10 September 2020

India and the Deepening Sino-Pak Alliance

Chilamkuri Raja Mohan

As China and Pakistan deepen their strategic alliance and intensify their coordination on the Kashmir question and other regional issues, India’s relations with its two most important neighbours are likely to become more challenging now than before. The larger geopolitical churn among the major powers and the regional environment further complicates this challenge.

Introduction

The second round of the strategic dialogue between China and Pakistan, led by foreign ministers Wang Yi and Shah Mahmood Qureshi in August 2020 in the Hainan province, did not produce any significant new initiatives. The focus was on the further consolidation of the all-weather partnership between Islamabad and Beijing across a broadening range of issues.

What makes this round of Sino-Pak strategic dialogue significant is the rapid deterioration of the India-China ties amidst the unresolved military standoff in eastern Ladakh. Coupled with the turbulence in the Middle East and the Indian Ocean, where China’s stakes are rapidly rising, and the sharpening contradictions between Beijing and Washington, the subcontinent’s geopolitical environment has arrived at a moment of discontinuity.

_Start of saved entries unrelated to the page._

(* ===== verification/ChainRules.v ===== *)
(** * Rules that need chain state

    The validation half of [CryptoNoteCore/Blockchain.cpp]: resolving and checking
    the inputs of a transaction against the database, the registration proofs and
    their caches, difficulty, timestamps, sizes, and the checks of the coinbase
    and of the block signature.

    Each function reads the database as the call would see it.  Hashes, the
    signature scheme and the two memory-hard functions are parameters. *)

From Stdlib Require Import ZArith String List Lia Bool.
From stdpp Require Import countable gmap sets fin_maps sorting.
From coqutil Require Import Byte Word.LittleEndianList.
From S2P Require Import Prelude Config Varint Wire Transaction IntUtil Currency Extra PqHash PqDerive PqValidation BlockFormat Db ChainStore.
Import ListNotations.
Open Scope string_scope.
Open Scope list_scope.
Open Scope Z_scope.
Open Scope discrete_scope.
Import Serialization TransactionExtra PqValidation FormatUtils LMDBBlockchainDB ChainStore.

(** [Common::medianValue] ([Common/Math.h]) *)
Definition medianValue (v : list Z) : Z :=
  match v with
  | [] => 0
  | [x] => x
  | _ =>
      let n := (length v / 2)%nat in
      let s := merge_sort Z.le v in
      if Nat.odd (length v) then nth n s 0
      else w64 (nth (n - 1) s 0 + nth n s 0) / 2
  end.

Module ChainRules.
Section Rules.
Variable sha3_256 : bytes -> bytes.
Variable cn_fast_hash : bytes -> bytes.
Variable shake256 : bytes -> nat -> bytes.
Variable dsa_verify : bytes -> bytes -> bytes -> bool.
Variable yespower_discrete : bytes -> bytes -> bytes -> option bytes.
Variable y_slow_hash : bytes -> bytes -> option bytes.
Variable c : Currency.
Variable genesisBlockHash : bytes.

(** ** Spending *)

(** [is_tx_spendheight_unlocked(unlock_height)] at the current height. *)
Definition is_tx_spendheight_unlocked (db : Db) (unlock_height : Z) : bool :=
  if unlock_height =? 0 then true
  else if maxBlockHeight c <? unlock_height then false
  else unlock_height <=? w64 (w32 (getChainHeight db - 1) + lockedTxAllowedDeltaBlocks c).

(** [pqReferencedTx]: (block, slot, outputs) of a transaction on the chain. The
    code memoizes it per call; the database does not change meanwhile. *)
Definition pqReferencedTx (db : Db) (txid : bytes) : option (Z * Z * list TransactionOutput) :=
  match getTxIndex db txid with
  | None => None
  | Some (block, slot) =>
      match transactionByIndex db block slot with
      | Ok te => Some (block, slot, outputs (prefix (te_tx te)))
      | Err _ => None
      end
  end.

(** The spend commitment of an output a PQ input can spend. *)
Definition spendable_commit (o : TransactionOutput) : option bytes :=
  match target o with
  | OutPq p => Some (pq_spendCommit p)
  | OutCoinbase p => Some (cb_spendCommit p)
  | OutKey _ => None
  end.

(** The output an input names, where it exists and is of a PQ type. *)
Definition referenced_output (db : Db) (i : PqInput) : option (Z * Z * TransactionOutput) :=
  match pqReferencedTx db (prevTxid i) with
  | None => None
  | Some (block, slot, outs) =>
      if prevOutIndex i <? Z.of_nat (length outs) then
        match nth_error outs (Z.to_nat (prevOutIndex i)) with
        | Some o => match spendable_commit o with Some _ => Some (block, slot, o) | None => None end
        | None => None
        end
      else None
  end.

Definition unresolved : PqResolvedInput := mkPqResolvedInput (repeat (b8 0) 32) 0 false false false.

(** One round of the resolution loop of [checkPqInputs]: the resolved input
    and the height to take into [maxRefHeight]. *)
Definition resolve_input (db : Db) (i : PqInput) : PqResolvedInput * Z :=
  match referenced_output db i with
  | None => (unresolved, 0)
  | Some (block, slot, o) =>
      if is_tx_spendheight_unlocked db (out_unlockHeight o)
      then (mkPqResolvedInput (default [] (spendable_commit o)) (amount o) true true (slot =? 0), block)
      else (unresolved, 0)
  end.

Definition pq_inputs (tx : Transaction) : list PqInput :=
  omap (fun i => match i with InPq k => Some k | InBase _ => None end) (inputs (prefix tx)).
(** A transaction a block carries is stored unless it is there already, whatever
    the chain says of its inputs. *)
Lemma add_kept_stored v now t i size p : check_inputs_types_supported (prefix t) = true ->
  ((TRANSACTION_VERSION_1 <=? version (prefix t)) && isPqTransfer (txType (prefix t)) = true \/ (0 <? getOutputAmount t) = false) ->
  (is_Some (v_checkTransactionInputs v t) -> (TRANSACTION_VERSION_1 <=? version (prefix t)) && isPqTransfer (txType (prefix t)) = true ->
   is_Some (v_getPqTransactionFee v t)) ->
  find_tx i (m_transactions p) = None ->
  m_added_to_pool (snd (fst (add_tx sha3_256 cn_fast_hash c v now t i size true p))) = true.
Proof.
  intros T A F N. unfold add_tx. rewrite T, N. cbn [negb andb orb]. rewrite andb_false_r. cbn [negb].
  unfold get_inputs_money_amount. set (pq := (TRANSACTION_VERSION_1 <=? version (prefix t)) && isPqTransfer (txType (prefix t))) in *.
  replace (negb pq && (0 <? getOutputAmount t)) with false by (destruct A as [->| ->]; [reflexivity|now rewrite andb_false_r]).
  assert (X : exists x, (if is_some (v_checkTransactionInputs v t) && pq then v_getPqTransactionFee v t
                        else Some (if pq then 0 else 0 - getOutputAmount t)) = Some x).
  { destruct (v_checkTransactionInputs v t) as [b|]; cbn [is_some andb]; [|eauto]. destruct pq; [|eauto].
    destruct (F ltac:(eauto) eq_refl) as [x ->]. eauto. }
  destruct X as [x ->]. destruct (addTransactionInputs _ _ _ _ _). reflexivity.
Qed.
(** At every node reachable by pushing, popping, flushing and rolling back, the
    tables reflect a chain of accepted blocks, in memory and on disk, and the chain
    on disk is a prefix: heights are contiguous, no block, transaction or nullifier
    occurs twice on the whole chain, an account number belongs to its first
    registration, and each index entry points at the stored transaction. *)
Theorem reachable_reflects n : reachable n ->
  exists old chain, node_holds n old chain /\ reflects chain (current (m_db n)) /\ reflects old (committed (m_db n)).
Proof.
  intros R. destruct (reachable_holds n R) as (old & chain & N). exists old, chain.
  split; [exact N|]. split; apply holds_reflects; apply N.
Qed.

(** C15: [rollbackBlockchainTo] keeps exactly the blocks up to the height, and gets
    there when the database calls succeed. *)
Theorem rollback_to_height env envs height n old chain : 0 <= height < 2 ^ 32 - 1 -> node_holds n old chain ->
  commit_fails env = None -> sync_fails env = None -> Forall (fun e => quiet (fst e)) envs -> (length chain <= length envs)%nat ->
  exists n', rollbackBlockchainTo sha3_256 cn_fast_hash env envs height n = Some n' /\
    node_holds n' (take (Z.to_nat (height + 1)) chain) (take (Z.to_nat (height + 1)) chain).
Proof.
  intros Hh N Hc Hs Q L. unfold rollbackBlockchainTo. destruct (flushBatch env n) as [v m] eqn:E.
  assert (V : v = Added).
  { revert E. unfold flushBatch. rewrite Hc, Hs. destruct (_ =? 0); [congruence|]. destruct (m_batchFastMode _); congruence. }
  subst v. destruct (flushBatch_holds _ _ _ _ _ _ N E) as (H0 & [R|[F _]]); [|contradiction].
  destruct (rollback_loop_ends height envs Hh m chain R H0 Q L) as [n' Hn']. exists n'. split; [exact Hn'|].
  apply (rollback_loop_holds height envs Hh m chain n' R H0 Hn').
Qed.

End Chain.

(** ** A node that has connected a first block *)

Definition sample_first : Block :=
  mkBlock (mkBlockHeader 1 0 70 1700000000 NULL_HASH)
    (default sample_coinbase (constructMinerTxPq sample_sha3 mainnet 1 0 0 0 0 0 sample_key []))
    (repeat (b8 0) 3309) [].
Definition sample_env : Env :=
  mkEnv 1700000000 1700000000 1700000000 (fun _ => false) None None None None None None false false.
Abbreviation sample_push :=
  (pushBlock sample_sha3 sample_sha3 (fun _ k => repeat (b8 0) k) sample_verify (fun _ _ _ => None) (fun d _ => Some d) mainnet
     NULL_HASH ∅ sample_env fresh_node sample_parent sample_first [] (repeat (b8 1) 32) None).

Lemma sample_storable tx : match fromBinaryArray tx_codec (tx_blob tx) with Some tx' => tx' = tx | None => False end ->
  len (tx_blob tx) <? 2 ^ 32 = true -> storable tx.
Proof.
  intros H L. split; [|lia]. destruct (fromBinaryArray tx_codec (tx_blob tx)) as [tx'|] eqn:E; [|easy].
  subst tx'. now apply (fromBinaryArray_iff tx_codec) in E as [W _].
Qed.

Lemma sample_first_input : block_input sample_sha3 sample_first [].
Proof.
  assert (W : wf_Transaction (baseTransaction sample_first)).
  { assert (H : exists b, fromBinaryArray tx_codec b = Some (baseTransaction sample_first)).
    { exists (match toBinaryArray tx_codec (baseTransaction sample_first) with Some b => b | None => [] end).
      vm_compute. reflexivity. }
    destruct H as [b H]. apply (fromBinaryArray_iff tx_codec) in H as [W _]. exact W. }
  constructor; [|reflexivity| |cbn; lia|constructor].
  - split; [|split; [|split]]; [repeat split; vm_compute; congruence|reflexivity|exact W|split; [reflexivity|constructor]].
  - constructor; [|constructor]. split; [exact W|]. vm_compute. reflexivity.
Qed.
(** The state after the push, given the outputs the ledger has removed. *)
Lemma represents_push n slot id tx db db' ins u u1 : represents n slot db ins u -> storable tx ->
  push_effect sha3_256 n slot id tx db db' -> Forall (opens db) (pq_inputs tx ++ ins) ->
  NoDup (map nullifier_of (pq_inputs tx ++ ins)) ->
  (forall o, u1 !! o = if decide (o ∈ map outpoint (pq_inputs tx)) then None else u !! o) ->
  represents n (slot + 1) db' (pq_inputs tx ++ ins) (create id 0 (map amount (outputs (prefix tx))) u1).
Proof.
  intros R St P Op Nn Hl. pose proof (pe_fresh _ _ _ _ _ _ _ P) as Hf. constructor.
  - intros id' j a. rewrite create_lookup, length_map, Hl, (output_at_push n slot id tx db db' ins u id' j R St P), map_app, elem_of_app.
    assert (Fr : id' = id -> (id', j) ∉ map outpoint (pq_inputs tx) /\ (id', j) ∉ map outpoint ins /\ u !! (id', j) = None).
    { intros ->. assert (No : forall i, i ∈ pq_inputs tx ++ ins -> (id, j) <> outpoint i).
      { intros i Hi E. rewrite Forall_forall in Op. destruct (Op i Hi) as (o & Ho & _). injection E as E1 _.
        rewrite <- E1, (output_at_fresh db id _ Hf) in Ho. discriminate. }
      repeat split; [intros Hx; apply elem_of_map in Hx as (i & E & Hi); apply (No i); set_solver..|].
      apply eq_None_not_Some. intros [x Hx]. apply (rp_lookup _ _ _ _ _ R) in Hx as [(o & Ho & _) _].
      rewrite (output_at_fresh db id j Hf) in Ho. discriminate. }
    destruct (decide (id' = id)) as [E|E].
    + destruct (Fr E) as (F1 & F2 & F3). case_decide as D.
      * rewrite Z.sub_0_r, (proj2 (Z.leb_le 0 j)) by lia. rewrite lookup_nth_error, nth_error_map.
        destruct (nth_error (outputs (prefix tx)) (Z.to_nat j)) as [o|]; cbn; split.
        -- intros X. injection X as <-. split; [eauto|]. intros [X|X]; auto.
        -- intros [(o' & X & <-) _]. now injection X as <-.
        -- discriminate.
        -- intros [(o' & X & _) _]. discriminate.
      * rewrite F3. split; [case_decide; discriminate|]. intros [(o & Ho & _) _]. exfalso.
        destruct (Z.leb_spec 0 j); [|discriminate]. apply D. split; [exact E|].
        assert (Z.to_nat j < length (outputs (prefix tx)))%nat by (apply nth_error_Some; congruence). lia.
    + rewrite decide_False by (intros [? _]; auto). case_decide as D.
      * split; [discriminate|]. intros [_ X]. exfalso. apply X. auto.
      * rewrite (rp_lookup _ _ _ _ _ R). tauto.
  - eapply Forall_impl; [exact Op|]. intros i. now apply (opens_push n slot id tx db db' ins u).
  - intros i Hi. pose proof (pe_spent _ _ _ _ _ _ _ P) as [Ek Ef]. pose proof (pe_spent_at _ _ _ _ _ _ _ P) as At.
    rewrite images_of_inputs in *. destruct (decide (nullifier_of i ∈ map nullifier_of (pq_inputs tx))) as [D|D]; [rewrite At by exact D; eauto|].
    rewrite Ek by exact D. apply (rp_spent _ _ _ _ _ R). apply elem_of_app in Hi as [Hi|Hi]; [|exact Hi].
    exfalso. apply D, elem_of_map. eauto.
  - exact Nn.
  - intros id' p Hp. rewrite (pe_index _ _ _ _ _ _ _ P) in Hp. rewrite (pe_entries _ _ _ _ _ _ _ P).
    apply lookup_insert_Some in Hp as [[<- <-]|[_ Hp]]; [exists tx; split; [exact St|apply lookup_insert_eq]|].
    destruct (rp_index _ _ _ _ _ R _ _ Hp) as (tx' & S' & He). exists tx'. split; [exact S'|].
    rewrite lookup_insert_ne; [exact He|]. intros <-. destruct (rp_slots _ _ _ _ _ R (n, slot)) as [X|[_ X]]; [eauto|cbn in X; lia..].
  - intros k Hk. rewrite (pe_entries _ _ _ _ _ _ _ P), lookup_insert_is_Some in Hk.
    destruct Hk as [<-|[_ Hk]]; [cbn; lia|]. apply (rp_slots _ _ _ _ _ R) in Hk. lia.
Qed.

India has had to cope with the consequences of China-Pak partnership that can be traced back to the mid-1950s. Yet, Delhi has continuously underestimated the deepest sources animating it and possibilities for an ever-wider collaboration between Islamabad and Beijing. To make matters worse, Delhi has always over-determined the prospects for its own partnership with China and its ability to transcend the Sino-Pak alliance. However, the new dynamic of collaboration between its two troublesome neighbours makes it harder for Delhi to downplay it.

Kashmir Coordination

For India, the immediate concern is about intensive Sino-Pak political coordination on Kashmir. China has lent strong support to Islamabad’s efforts to mobilise international condemnation of Delhi’s constitutional changes in Kashmir since August 2019. The joint statement issued after the talks between Wang and Qureshi saw China reaffirm its criticism of India’s “unilateral actions” in Kashmir, in a reference to India’s decision to change the constitutional provisions relating to the state of Jammu and Kashmir, bifurcating the province into two Union Territories. No. 805 – 24 August 2020 2

“The Pakistani side briefed the Chinese side on the situation in Jammu and Kashmir, including its concerns, position and current urgent issues. The Chinese side reiterated that the Kashmir issue is a dispute left over from history between India and Pakistan, which is an objective fact, and that the dispute should be resolved peacefully and properly through the United Nations Charter, relevant Security Council resolutions and bilateral agreements. China opposes any unilateral actions that complicate the situation”, the statement said. In India, Delhi was quick to reject the references to Kashmir as an unwarranted interference in India’s internal affairs.

Iron Brothers

Delhi, of course, notes the expression of solid commitment from China and Pakistan to support the “core national interests” of the other. While China underlined its support for Pakistan’s sovereignty and territorial integrity, Islamabad expressed support for Beijing’s controversial policies against the majority Muslim community in Beijing’s far western province of Xinjiang.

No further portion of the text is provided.